** Records follows **
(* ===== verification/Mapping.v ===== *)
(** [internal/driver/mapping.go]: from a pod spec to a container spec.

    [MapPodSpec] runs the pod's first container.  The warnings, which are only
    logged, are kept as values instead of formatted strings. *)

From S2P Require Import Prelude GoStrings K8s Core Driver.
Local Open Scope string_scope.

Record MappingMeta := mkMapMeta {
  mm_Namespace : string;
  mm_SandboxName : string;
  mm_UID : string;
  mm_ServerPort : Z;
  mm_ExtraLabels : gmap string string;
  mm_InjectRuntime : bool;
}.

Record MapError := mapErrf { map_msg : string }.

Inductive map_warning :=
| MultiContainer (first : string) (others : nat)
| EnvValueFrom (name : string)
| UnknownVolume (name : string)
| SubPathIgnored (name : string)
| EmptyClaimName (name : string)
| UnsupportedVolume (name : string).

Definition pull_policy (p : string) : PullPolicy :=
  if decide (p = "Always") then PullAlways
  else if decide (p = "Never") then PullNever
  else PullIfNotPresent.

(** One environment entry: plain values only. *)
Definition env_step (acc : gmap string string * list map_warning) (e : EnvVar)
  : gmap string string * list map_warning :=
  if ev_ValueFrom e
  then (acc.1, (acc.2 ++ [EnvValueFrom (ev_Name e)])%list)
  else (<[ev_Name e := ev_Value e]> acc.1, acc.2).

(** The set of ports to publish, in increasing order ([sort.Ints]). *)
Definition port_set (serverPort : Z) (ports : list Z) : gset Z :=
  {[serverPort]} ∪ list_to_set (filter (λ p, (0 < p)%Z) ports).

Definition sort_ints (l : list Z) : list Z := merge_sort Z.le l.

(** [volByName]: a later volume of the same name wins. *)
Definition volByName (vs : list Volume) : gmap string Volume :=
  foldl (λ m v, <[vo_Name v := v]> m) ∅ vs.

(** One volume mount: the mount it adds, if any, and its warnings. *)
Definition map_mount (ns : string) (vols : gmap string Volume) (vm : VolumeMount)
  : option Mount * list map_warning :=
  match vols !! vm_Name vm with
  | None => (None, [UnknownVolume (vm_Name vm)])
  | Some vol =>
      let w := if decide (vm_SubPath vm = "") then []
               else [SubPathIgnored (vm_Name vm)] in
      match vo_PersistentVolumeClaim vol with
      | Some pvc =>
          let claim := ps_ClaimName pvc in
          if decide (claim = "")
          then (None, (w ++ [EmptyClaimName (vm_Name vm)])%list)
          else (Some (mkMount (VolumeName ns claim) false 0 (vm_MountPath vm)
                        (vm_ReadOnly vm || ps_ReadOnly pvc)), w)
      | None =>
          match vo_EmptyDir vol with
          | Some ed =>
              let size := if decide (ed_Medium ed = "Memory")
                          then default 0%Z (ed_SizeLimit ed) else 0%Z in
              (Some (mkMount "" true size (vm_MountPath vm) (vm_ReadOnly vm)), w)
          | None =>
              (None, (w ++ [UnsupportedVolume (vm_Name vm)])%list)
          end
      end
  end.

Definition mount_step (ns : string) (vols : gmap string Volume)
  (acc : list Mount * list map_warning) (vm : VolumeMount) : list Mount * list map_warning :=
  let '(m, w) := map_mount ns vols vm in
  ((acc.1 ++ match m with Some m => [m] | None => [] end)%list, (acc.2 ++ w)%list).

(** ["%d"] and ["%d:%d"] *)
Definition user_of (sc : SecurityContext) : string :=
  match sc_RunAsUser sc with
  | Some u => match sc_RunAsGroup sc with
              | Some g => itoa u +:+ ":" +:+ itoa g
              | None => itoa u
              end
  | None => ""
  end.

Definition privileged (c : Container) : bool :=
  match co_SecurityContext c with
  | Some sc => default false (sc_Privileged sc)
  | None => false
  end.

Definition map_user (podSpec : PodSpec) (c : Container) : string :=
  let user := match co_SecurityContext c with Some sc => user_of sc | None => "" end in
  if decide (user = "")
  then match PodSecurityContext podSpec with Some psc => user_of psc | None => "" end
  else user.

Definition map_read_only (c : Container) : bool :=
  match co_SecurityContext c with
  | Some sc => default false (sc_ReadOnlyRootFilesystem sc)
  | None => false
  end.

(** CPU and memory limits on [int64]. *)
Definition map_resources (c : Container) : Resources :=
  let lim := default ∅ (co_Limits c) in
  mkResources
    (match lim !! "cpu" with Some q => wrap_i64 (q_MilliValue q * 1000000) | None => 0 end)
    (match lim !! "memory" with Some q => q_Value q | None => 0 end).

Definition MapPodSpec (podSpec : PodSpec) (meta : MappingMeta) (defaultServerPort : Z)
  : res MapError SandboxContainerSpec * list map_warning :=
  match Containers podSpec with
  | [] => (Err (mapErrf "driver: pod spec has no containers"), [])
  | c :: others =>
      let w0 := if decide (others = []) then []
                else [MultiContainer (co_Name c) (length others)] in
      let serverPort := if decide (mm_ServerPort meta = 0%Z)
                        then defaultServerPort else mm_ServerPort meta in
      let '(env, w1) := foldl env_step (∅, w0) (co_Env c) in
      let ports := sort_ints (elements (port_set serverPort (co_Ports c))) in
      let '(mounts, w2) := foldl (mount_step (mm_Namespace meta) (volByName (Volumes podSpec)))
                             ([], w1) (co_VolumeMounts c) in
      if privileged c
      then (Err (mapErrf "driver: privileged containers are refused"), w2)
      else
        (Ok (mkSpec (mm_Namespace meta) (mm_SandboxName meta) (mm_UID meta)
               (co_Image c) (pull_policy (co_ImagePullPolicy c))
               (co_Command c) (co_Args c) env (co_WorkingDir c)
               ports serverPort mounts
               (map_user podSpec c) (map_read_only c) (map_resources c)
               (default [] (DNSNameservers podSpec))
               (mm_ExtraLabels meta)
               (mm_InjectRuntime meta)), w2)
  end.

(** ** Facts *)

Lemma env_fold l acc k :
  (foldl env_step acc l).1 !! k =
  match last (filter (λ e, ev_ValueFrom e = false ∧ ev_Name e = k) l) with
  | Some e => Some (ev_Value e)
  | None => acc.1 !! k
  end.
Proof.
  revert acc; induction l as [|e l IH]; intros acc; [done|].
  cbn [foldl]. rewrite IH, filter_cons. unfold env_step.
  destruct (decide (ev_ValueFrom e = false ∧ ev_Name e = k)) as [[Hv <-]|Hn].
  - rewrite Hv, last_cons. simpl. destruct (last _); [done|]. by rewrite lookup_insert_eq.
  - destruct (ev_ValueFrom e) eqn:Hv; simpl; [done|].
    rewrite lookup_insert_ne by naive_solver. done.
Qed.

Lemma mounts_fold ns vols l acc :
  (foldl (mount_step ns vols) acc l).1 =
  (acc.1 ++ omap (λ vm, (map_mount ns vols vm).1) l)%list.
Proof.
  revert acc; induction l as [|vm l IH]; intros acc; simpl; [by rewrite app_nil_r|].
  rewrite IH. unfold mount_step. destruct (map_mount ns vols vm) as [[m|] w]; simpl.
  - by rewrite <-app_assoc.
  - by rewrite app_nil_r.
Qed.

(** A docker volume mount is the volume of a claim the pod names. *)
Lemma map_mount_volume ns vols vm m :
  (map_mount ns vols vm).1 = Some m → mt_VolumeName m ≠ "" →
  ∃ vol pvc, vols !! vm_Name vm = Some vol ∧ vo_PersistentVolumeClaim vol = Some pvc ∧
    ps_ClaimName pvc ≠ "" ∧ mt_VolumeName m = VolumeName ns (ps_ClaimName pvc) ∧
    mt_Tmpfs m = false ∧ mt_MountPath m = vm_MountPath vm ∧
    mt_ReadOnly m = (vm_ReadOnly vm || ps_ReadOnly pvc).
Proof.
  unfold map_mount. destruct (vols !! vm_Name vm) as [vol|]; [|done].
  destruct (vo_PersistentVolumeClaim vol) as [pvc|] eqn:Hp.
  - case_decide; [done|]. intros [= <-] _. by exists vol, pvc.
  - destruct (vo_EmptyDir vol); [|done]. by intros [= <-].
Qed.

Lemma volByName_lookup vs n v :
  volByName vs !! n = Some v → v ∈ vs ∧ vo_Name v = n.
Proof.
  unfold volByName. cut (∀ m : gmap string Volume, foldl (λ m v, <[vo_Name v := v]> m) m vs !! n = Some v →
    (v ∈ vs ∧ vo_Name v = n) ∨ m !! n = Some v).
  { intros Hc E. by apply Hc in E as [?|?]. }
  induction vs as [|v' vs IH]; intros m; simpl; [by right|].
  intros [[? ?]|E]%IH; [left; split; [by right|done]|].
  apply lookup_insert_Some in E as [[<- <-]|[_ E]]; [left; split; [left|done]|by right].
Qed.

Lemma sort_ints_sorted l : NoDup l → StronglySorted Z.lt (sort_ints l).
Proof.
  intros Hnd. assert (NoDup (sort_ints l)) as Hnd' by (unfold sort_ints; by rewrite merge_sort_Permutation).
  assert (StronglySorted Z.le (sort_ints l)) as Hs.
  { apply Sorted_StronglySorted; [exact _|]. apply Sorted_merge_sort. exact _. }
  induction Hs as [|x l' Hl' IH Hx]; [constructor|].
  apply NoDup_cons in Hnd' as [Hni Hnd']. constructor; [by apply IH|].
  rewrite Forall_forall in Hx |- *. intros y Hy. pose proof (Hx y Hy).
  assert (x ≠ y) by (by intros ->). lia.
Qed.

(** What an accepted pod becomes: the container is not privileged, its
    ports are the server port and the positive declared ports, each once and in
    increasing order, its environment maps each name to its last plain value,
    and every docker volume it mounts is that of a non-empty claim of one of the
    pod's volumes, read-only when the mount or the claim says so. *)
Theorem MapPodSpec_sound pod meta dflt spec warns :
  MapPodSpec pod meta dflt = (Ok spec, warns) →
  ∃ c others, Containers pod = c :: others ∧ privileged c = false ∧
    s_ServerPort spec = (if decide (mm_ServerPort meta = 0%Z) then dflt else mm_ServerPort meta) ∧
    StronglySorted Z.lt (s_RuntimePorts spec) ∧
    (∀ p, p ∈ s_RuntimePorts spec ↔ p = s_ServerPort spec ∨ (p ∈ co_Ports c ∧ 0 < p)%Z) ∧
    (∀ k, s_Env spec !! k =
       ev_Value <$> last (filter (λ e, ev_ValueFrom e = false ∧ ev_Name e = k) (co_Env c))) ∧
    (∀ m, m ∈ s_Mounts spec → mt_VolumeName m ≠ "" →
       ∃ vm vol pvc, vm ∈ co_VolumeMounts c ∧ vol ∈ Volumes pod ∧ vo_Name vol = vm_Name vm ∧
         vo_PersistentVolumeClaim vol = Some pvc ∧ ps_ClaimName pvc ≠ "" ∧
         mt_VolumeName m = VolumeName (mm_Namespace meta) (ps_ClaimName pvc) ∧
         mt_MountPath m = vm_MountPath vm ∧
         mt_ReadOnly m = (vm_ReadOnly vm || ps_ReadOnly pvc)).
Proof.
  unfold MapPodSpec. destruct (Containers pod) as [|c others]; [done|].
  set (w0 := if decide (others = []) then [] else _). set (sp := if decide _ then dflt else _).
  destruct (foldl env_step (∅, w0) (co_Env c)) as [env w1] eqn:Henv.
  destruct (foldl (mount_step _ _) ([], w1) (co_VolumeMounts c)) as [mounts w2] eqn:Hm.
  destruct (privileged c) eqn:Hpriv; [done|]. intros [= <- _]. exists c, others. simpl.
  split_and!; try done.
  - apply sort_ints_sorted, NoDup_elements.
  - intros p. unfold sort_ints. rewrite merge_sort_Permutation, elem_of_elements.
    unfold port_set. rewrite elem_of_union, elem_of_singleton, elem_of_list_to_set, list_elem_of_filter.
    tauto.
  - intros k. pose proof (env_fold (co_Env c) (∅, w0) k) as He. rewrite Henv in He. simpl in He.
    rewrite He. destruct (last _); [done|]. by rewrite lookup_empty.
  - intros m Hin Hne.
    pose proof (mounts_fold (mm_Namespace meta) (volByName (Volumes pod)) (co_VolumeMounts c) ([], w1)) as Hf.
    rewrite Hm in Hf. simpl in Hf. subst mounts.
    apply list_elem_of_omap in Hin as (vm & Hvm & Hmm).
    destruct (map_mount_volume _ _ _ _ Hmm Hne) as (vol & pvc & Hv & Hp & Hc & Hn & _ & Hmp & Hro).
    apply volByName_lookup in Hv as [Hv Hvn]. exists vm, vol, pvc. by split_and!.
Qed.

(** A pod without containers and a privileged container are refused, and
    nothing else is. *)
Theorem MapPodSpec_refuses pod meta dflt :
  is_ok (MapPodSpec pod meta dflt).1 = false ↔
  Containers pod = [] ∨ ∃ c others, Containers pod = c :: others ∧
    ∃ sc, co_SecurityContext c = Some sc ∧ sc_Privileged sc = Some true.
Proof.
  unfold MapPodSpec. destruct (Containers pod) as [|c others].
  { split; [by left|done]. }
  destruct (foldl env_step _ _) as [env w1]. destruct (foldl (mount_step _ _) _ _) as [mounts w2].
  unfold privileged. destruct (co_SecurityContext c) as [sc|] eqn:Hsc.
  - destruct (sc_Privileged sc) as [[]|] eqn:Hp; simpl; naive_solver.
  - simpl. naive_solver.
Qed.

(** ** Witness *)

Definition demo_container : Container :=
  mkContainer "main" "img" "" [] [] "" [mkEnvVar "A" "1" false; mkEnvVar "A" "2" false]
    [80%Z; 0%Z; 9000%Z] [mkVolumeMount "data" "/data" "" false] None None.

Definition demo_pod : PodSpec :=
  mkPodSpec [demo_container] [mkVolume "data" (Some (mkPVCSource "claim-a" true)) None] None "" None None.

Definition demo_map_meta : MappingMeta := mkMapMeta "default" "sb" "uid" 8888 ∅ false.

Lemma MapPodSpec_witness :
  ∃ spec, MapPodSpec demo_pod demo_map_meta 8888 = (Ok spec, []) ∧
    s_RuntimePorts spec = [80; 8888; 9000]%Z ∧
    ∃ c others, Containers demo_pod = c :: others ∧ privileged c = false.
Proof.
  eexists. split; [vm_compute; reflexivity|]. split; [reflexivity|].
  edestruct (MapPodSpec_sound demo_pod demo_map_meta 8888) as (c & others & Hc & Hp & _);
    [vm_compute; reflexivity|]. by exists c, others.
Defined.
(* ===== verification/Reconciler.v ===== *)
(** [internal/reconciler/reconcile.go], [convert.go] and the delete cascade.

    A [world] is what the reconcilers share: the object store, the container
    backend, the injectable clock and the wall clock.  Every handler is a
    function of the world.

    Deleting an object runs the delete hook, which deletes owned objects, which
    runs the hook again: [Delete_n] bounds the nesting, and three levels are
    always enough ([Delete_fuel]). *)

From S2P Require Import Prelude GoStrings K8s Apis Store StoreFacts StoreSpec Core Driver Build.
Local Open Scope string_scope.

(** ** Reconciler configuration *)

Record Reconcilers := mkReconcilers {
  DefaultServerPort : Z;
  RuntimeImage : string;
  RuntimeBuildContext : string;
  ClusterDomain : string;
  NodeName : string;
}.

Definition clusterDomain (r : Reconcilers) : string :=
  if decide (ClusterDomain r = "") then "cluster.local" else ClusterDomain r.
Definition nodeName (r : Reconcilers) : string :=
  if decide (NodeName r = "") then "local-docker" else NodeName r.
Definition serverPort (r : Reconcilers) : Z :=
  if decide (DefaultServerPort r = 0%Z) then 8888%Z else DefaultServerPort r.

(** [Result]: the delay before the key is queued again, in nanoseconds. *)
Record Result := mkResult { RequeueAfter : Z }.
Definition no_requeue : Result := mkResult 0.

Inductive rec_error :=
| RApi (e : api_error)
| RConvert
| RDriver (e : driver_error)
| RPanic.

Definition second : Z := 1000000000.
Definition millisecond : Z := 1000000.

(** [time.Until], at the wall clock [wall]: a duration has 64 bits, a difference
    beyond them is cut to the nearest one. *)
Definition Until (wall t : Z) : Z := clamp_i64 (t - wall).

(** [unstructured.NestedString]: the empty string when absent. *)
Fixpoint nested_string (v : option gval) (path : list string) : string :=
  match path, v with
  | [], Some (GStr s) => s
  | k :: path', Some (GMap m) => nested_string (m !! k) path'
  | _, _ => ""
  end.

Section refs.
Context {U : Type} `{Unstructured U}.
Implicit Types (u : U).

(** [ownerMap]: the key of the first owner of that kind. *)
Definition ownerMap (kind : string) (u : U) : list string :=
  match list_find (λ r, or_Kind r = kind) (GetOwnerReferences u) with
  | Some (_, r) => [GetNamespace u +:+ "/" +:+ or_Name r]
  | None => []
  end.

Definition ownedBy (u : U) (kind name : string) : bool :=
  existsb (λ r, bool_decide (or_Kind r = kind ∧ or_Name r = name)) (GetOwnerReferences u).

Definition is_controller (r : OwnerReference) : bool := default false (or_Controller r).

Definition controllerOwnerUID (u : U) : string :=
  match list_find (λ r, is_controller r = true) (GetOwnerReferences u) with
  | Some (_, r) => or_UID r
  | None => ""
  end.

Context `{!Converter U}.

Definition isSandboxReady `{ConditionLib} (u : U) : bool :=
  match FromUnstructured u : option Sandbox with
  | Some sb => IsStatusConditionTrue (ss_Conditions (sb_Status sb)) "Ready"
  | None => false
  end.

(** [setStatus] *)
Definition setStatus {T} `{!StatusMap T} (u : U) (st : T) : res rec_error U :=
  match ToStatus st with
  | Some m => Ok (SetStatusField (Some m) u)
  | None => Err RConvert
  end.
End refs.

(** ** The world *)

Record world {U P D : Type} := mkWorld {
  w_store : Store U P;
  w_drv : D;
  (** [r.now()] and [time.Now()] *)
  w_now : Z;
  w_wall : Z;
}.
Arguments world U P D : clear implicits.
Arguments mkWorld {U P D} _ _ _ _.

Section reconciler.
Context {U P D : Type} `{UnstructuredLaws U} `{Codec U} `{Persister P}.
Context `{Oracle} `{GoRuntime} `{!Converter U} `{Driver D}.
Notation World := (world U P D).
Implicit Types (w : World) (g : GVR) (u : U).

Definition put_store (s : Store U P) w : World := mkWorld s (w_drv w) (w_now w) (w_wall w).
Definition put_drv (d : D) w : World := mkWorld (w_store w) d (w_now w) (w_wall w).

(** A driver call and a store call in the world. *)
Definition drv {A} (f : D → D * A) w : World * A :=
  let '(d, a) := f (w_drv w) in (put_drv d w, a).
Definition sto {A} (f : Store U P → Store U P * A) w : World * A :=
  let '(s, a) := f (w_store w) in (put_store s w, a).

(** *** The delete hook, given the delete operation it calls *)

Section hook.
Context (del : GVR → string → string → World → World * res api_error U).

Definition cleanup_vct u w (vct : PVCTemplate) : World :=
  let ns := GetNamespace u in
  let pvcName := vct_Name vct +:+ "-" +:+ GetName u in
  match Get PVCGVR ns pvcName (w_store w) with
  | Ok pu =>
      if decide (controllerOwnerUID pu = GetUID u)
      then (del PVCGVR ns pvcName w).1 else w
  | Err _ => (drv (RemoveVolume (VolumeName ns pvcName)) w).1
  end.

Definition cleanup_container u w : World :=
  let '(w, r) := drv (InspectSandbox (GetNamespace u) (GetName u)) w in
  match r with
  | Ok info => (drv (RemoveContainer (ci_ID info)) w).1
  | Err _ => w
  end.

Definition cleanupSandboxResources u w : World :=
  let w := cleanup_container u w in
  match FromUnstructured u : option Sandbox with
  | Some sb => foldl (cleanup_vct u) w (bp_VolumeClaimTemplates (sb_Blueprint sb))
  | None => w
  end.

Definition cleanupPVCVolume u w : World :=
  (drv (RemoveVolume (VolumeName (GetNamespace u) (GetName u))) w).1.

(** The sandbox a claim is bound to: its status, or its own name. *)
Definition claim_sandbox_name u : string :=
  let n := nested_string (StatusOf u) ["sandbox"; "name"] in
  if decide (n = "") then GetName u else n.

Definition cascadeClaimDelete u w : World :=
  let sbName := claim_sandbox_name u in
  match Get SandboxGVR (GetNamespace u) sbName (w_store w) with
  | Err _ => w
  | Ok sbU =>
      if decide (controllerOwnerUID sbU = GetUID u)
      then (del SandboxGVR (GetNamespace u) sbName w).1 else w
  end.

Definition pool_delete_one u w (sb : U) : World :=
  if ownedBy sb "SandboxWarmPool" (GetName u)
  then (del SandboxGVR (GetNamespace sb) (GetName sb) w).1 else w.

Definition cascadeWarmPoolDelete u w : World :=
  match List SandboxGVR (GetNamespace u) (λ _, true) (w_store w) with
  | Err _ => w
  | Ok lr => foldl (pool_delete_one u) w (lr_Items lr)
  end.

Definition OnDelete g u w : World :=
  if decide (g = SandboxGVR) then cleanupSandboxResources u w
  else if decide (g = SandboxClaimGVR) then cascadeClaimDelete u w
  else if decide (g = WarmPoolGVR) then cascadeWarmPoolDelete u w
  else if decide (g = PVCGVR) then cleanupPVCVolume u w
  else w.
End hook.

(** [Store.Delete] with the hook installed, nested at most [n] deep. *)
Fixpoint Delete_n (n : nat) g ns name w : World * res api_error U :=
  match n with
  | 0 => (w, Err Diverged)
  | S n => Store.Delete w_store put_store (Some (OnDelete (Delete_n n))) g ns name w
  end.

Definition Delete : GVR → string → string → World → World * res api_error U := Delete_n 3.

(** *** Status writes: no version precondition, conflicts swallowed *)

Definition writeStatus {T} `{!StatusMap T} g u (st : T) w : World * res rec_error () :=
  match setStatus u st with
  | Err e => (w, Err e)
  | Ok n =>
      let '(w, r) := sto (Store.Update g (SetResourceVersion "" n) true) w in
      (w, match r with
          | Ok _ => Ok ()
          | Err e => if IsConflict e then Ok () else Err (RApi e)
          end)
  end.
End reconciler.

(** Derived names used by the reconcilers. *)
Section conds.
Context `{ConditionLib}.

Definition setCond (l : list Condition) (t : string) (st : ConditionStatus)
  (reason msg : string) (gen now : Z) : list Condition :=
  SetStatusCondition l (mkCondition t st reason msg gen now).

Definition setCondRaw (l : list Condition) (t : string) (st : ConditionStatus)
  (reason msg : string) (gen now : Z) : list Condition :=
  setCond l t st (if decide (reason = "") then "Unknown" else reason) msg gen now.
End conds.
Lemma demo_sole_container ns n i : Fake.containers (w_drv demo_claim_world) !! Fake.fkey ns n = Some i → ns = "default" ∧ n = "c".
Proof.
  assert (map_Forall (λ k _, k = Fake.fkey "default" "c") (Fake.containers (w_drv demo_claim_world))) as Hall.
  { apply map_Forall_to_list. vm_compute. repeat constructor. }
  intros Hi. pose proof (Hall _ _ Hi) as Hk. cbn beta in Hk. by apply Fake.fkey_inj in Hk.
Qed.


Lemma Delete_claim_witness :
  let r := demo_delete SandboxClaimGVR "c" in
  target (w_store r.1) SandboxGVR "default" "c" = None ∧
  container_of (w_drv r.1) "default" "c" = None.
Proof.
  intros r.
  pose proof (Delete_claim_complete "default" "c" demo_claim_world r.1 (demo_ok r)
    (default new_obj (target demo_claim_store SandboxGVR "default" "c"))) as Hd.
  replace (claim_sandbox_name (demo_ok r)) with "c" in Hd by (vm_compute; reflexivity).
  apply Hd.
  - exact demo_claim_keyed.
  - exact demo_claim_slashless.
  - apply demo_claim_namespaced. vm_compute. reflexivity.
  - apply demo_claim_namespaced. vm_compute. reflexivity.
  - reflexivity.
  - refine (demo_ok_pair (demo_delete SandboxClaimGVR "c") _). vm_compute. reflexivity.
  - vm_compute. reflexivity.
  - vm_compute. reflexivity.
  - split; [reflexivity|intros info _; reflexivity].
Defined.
** End of Records **
Your response should be the lines above from the first to the one containing "(** [volByName]: a", inclusive, each given exactly.

(* ===== verification/Mapping.v ===== *)
(** [internal/driver/mapping.go]: from a pod spec to a container spec.

    [MapPodSpec] runs the pod's first container.  The warnings, which are only
    logged, are kept as values instead of formatted strings. *)

From S2P Require Import Prelude GoStrings K8s Core Driver.
Local Open Scope string_scope.

Record MappingMeta := mkMapMeta {
  mm_Namespace : string;
  mm_SandboxName : string;
  mm_UID : string;
  mm_ServerPort : Z;
  mm_ExtraLabels : gmap string string;
  mm_InjectRuntime : bool;
}.

Record MapError := mapErrf { map_msg : string }.

Inductive map_warning :=
| MultiContainer (first : string) (others : nat)
| EnvValueFrom (name : string)
| UnknownVolume (name : string)
| SubPathIgnored (name : string)
| EmptyClaimName (name : string)
| UnsupportedVolume (name : string).

Definition pull_policy (p : string) : PullPolicy :=
  if decide (p = "Always") then PullAlways
  else if decide (p = "Never") then PullNever
  else PullIfNotPresent.

(** One environment entry: plain values only. *)
Definition env_step (acc : gmap string string * list map_warning) (e : EnvVar)
  : gmap string string * list map_warning :=
  if ev_ValueFrom e
  then (acc.1, (acc.2 ++ [EnvValueFrom (ev_Name e)])%list)
  else (<[ev_Name e := ev_Value e]> acc.1, acc.2).

(** The set of ports to publish, in increasing order ([sort.Ints]). *)
Definition port_set (serverPort : Z) (ports : list Z) : gset Z :=
  {[serverPort]} ∪ list_to_set (filter (λ p, (0 < p)%Z) ports).

Definition sort_ints (l : list Z) : list Z := merge_sort Z.le l.

(** [volByName]: a later volume of the same name wins. *)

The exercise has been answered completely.